:: GOAL OF THE EXERCISE ::
Find the word "candidates" below. Copy each line that has it.

:: DATA TO PROCESS ::
________________________
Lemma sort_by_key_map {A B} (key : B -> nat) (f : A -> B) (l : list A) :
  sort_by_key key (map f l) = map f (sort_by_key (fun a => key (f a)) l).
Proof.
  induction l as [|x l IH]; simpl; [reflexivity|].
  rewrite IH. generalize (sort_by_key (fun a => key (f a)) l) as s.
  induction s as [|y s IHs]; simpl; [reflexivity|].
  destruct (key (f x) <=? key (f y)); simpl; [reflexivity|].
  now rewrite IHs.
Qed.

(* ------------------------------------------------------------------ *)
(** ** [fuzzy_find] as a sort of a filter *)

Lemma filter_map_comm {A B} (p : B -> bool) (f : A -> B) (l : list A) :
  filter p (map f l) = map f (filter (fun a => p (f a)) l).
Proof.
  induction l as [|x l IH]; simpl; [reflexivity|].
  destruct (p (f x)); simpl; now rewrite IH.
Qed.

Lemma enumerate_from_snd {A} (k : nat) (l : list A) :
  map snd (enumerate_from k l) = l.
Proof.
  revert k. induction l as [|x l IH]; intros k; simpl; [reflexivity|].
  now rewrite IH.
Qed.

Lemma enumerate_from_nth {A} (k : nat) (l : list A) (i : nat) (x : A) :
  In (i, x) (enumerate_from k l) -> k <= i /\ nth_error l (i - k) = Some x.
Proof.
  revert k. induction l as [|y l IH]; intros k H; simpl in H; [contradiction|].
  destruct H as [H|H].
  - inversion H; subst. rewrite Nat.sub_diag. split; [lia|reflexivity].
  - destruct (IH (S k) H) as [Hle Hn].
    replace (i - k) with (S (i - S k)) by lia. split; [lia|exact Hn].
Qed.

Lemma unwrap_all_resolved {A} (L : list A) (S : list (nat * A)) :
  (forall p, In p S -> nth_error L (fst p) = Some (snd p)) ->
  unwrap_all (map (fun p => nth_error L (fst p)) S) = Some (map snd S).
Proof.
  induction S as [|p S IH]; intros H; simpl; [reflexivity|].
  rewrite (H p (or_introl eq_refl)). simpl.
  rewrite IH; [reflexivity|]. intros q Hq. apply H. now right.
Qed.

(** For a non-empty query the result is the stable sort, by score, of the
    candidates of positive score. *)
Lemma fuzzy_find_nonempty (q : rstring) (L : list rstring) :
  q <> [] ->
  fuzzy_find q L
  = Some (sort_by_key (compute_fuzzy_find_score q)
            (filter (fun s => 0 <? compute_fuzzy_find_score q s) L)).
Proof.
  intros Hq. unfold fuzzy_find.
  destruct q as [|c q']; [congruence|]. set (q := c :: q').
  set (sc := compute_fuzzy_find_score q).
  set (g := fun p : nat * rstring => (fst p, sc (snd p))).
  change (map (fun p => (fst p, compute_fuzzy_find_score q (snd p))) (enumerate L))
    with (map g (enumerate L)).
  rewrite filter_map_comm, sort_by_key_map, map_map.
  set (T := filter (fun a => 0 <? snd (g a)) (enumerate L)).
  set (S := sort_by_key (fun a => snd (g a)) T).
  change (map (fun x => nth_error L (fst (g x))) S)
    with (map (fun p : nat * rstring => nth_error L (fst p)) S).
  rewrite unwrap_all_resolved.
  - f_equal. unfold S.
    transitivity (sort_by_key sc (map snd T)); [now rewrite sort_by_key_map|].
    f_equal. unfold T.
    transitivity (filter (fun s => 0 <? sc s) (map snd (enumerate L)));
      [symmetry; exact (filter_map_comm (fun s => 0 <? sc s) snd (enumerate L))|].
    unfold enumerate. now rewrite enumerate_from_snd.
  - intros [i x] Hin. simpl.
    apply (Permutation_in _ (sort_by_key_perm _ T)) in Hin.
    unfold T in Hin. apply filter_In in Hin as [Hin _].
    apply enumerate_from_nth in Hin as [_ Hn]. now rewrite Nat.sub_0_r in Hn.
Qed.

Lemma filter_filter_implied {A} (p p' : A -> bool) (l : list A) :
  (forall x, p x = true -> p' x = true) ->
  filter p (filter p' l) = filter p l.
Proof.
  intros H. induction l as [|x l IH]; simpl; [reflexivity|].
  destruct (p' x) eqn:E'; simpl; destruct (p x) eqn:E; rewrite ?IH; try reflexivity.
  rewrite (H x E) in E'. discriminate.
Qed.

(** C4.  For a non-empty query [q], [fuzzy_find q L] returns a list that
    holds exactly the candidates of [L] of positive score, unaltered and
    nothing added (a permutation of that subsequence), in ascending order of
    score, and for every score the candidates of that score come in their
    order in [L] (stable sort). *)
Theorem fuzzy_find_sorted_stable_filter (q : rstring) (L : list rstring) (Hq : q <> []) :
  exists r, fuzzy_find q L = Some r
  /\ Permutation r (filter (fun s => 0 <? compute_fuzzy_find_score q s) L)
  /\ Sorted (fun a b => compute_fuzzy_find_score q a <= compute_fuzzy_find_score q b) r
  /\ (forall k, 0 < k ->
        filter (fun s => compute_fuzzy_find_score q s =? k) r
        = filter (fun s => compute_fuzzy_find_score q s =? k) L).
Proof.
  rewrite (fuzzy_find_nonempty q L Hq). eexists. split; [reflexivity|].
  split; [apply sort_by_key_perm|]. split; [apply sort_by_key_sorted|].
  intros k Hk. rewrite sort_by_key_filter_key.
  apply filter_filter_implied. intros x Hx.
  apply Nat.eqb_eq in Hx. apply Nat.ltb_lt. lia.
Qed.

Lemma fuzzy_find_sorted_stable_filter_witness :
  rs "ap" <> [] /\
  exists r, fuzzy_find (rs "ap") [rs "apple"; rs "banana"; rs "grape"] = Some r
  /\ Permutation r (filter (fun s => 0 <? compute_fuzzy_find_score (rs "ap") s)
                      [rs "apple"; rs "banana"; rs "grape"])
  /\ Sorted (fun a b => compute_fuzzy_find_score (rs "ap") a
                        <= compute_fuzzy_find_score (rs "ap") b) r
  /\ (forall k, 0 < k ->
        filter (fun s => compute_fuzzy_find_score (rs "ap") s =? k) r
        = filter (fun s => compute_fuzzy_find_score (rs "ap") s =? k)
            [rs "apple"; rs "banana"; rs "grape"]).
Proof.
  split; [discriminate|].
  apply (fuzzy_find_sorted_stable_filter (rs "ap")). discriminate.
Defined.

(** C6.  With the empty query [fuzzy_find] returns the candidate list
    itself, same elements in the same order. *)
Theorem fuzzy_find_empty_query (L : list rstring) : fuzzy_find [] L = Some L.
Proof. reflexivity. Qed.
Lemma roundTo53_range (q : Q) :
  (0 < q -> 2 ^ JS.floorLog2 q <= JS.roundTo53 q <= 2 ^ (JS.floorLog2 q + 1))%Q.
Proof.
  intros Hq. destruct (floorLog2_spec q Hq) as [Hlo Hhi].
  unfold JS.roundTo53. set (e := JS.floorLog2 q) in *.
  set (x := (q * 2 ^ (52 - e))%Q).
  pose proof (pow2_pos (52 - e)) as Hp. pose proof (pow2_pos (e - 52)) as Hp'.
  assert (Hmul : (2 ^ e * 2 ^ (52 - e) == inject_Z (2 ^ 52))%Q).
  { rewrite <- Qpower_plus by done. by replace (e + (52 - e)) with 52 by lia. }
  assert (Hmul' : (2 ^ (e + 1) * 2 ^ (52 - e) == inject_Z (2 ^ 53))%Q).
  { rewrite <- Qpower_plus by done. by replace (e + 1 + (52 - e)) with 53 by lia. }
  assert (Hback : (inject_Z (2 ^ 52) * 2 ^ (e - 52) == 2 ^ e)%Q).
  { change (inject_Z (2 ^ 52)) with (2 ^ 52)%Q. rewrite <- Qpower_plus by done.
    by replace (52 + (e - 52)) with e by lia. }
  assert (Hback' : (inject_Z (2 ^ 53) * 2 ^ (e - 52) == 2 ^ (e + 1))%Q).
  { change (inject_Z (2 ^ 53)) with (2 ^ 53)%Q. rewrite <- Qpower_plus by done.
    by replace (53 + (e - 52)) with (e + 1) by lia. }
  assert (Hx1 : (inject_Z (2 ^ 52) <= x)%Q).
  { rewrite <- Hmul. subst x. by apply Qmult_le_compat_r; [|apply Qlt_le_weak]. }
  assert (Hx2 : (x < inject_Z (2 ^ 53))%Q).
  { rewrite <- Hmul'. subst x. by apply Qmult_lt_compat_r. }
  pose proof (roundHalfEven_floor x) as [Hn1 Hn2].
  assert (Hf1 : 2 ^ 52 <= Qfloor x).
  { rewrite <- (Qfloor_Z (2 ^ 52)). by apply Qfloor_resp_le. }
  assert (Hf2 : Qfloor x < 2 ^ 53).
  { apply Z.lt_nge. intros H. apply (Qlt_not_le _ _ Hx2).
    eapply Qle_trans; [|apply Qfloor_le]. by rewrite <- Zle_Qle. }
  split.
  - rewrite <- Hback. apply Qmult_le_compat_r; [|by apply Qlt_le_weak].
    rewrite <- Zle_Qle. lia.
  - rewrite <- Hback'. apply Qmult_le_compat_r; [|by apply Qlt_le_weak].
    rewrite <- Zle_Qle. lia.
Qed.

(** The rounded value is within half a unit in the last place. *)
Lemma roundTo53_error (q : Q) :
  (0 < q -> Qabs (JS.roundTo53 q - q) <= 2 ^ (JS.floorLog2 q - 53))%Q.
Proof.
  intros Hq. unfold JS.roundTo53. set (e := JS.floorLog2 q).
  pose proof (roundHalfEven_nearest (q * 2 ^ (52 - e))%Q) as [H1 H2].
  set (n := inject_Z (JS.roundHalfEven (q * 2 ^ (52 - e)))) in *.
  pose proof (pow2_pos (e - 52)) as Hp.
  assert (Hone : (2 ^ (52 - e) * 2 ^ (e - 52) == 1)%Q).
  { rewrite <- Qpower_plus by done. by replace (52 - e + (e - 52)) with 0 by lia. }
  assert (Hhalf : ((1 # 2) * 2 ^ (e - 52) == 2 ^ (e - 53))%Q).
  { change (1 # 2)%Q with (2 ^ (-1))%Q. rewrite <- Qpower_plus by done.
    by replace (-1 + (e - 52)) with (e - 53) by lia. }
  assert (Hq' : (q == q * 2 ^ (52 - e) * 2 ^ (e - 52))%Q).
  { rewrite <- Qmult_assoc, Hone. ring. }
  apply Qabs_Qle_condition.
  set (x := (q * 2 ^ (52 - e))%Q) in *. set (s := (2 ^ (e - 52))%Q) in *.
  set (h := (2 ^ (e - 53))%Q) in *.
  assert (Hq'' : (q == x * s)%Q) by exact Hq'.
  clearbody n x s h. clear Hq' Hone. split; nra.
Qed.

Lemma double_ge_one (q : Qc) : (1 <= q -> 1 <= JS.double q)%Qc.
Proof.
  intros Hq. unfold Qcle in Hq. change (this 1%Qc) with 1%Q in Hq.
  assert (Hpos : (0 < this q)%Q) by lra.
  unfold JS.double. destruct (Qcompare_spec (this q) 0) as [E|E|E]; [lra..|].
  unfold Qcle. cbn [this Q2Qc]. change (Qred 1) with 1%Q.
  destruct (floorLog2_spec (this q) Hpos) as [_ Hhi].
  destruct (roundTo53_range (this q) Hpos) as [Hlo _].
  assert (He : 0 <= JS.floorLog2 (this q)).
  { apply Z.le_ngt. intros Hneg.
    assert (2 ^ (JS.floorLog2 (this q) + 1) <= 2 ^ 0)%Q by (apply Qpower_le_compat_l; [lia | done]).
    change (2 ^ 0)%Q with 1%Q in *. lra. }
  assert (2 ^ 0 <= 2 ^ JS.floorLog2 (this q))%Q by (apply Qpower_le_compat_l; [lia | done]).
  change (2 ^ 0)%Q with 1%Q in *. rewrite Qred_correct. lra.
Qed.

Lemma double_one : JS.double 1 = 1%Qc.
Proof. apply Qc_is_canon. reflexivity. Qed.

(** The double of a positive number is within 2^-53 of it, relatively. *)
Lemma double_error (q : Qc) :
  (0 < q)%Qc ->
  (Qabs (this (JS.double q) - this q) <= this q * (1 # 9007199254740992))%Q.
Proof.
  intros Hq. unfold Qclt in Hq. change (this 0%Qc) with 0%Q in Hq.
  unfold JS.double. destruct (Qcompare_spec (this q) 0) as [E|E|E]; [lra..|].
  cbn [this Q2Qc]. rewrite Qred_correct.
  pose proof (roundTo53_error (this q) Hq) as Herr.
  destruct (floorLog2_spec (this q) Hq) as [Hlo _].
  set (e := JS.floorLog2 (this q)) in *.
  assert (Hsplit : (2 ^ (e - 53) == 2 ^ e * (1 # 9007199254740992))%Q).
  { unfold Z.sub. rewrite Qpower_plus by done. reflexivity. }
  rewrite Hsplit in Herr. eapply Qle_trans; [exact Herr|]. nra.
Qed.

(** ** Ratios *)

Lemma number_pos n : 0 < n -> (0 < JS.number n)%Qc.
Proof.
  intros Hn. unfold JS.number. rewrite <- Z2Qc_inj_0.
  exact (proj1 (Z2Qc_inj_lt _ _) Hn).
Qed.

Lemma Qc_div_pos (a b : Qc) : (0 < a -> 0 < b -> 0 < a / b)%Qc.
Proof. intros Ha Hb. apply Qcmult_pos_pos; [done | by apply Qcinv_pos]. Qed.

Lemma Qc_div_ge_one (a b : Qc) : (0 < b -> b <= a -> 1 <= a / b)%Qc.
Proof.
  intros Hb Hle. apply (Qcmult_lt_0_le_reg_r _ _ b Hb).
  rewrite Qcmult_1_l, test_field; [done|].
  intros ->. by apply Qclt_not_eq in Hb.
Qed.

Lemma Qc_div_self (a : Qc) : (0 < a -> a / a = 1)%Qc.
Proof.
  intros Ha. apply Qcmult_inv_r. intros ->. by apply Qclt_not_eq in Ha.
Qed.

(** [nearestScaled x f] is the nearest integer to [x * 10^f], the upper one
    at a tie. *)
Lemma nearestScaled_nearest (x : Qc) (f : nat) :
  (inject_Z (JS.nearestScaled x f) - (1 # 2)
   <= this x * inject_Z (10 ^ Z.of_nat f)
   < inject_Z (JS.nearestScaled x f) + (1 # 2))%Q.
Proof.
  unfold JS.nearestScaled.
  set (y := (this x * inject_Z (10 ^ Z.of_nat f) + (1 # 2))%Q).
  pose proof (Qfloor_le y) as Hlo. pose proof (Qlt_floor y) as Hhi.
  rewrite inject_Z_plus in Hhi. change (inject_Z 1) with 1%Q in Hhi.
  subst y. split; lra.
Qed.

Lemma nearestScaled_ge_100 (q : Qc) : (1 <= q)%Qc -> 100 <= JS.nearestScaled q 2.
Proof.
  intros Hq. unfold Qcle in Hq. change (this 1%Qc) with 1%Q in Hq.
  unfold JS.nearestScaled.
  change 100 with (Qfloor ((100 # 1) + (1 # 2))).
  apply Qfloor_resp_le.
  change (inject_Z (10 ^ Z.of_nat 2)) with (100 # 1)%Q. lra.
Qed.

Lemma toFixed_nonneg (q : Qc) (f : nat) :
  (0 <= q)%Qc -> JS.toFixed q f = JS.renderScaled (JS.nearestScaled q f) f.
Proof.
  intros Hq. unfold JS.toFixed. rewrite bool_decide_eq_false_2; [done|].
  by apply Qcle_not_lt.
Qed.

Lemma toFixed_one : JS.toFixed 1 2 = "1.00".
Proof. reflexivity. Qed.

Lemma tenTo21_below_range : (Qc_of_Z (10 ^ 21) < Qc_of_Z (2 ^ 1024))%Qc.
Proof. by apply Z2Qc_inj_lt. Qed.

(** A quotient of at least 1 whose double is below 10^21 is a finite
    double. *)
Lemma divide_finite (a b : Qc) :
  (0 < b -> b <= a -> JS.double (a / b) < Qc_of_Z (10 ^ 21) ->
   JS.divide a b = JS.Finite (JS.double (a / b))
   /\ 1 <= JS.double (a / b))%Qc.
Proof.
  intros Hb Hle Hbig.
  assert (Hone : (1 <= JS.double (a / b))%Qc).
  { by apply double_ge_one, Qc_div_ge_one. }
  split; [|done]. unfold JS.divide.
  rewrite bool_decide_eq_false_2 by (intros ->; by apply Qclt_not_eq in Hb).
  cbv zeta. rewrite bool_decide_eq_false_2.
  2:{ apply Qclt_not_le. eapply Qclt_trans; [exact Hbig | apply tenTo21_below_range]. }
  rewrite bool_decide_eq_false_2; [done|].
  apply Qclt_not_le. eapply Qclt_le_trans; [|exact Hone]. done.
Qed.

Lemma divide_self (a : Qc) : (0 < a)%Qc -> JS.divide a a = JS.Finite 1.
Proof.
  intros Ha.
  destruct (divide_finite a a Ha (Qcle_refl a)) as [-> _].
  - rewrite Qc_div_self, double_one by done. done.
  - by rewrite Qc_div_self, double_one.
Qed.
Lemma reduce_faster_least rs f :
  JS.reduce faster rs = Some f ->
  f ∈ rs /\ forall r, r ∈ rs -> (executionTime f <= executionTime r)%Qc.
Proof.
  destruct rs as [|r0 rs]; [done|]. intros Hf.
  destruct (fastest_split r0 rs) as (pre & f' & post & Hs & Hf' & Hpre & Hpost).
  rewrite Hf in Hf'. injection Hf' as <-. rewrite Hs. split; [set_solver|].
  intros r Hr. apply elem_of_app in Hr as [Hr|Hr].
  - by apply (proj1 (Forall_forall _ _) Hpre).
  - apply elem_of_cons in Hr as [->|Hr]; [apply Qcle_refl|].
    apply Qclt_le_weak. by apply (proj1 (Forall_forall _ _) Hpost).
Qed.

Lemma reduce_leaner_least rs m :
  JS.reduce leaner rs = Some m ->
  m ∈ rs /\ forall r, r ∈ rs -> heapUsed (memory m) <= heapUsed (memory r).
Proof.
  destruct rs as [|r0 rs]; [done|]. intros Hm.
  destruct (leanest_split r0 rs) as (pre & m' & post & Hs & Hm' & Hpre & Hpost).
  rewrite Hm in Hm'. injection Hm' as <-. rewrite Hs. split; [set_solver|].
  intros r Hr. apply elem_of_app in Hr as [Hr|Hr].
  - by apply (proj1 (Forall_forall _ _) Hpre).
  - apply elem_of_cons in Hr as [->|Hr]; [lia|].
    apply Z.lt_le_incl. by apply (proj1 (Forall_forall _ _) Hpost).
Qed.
________________________
:: TASK RESPONSE ::
    candidates of positive score. *)
    holds exactly the candidates of [L] of positive score, unaltered and
    score, and for every score the candidates of that score come in their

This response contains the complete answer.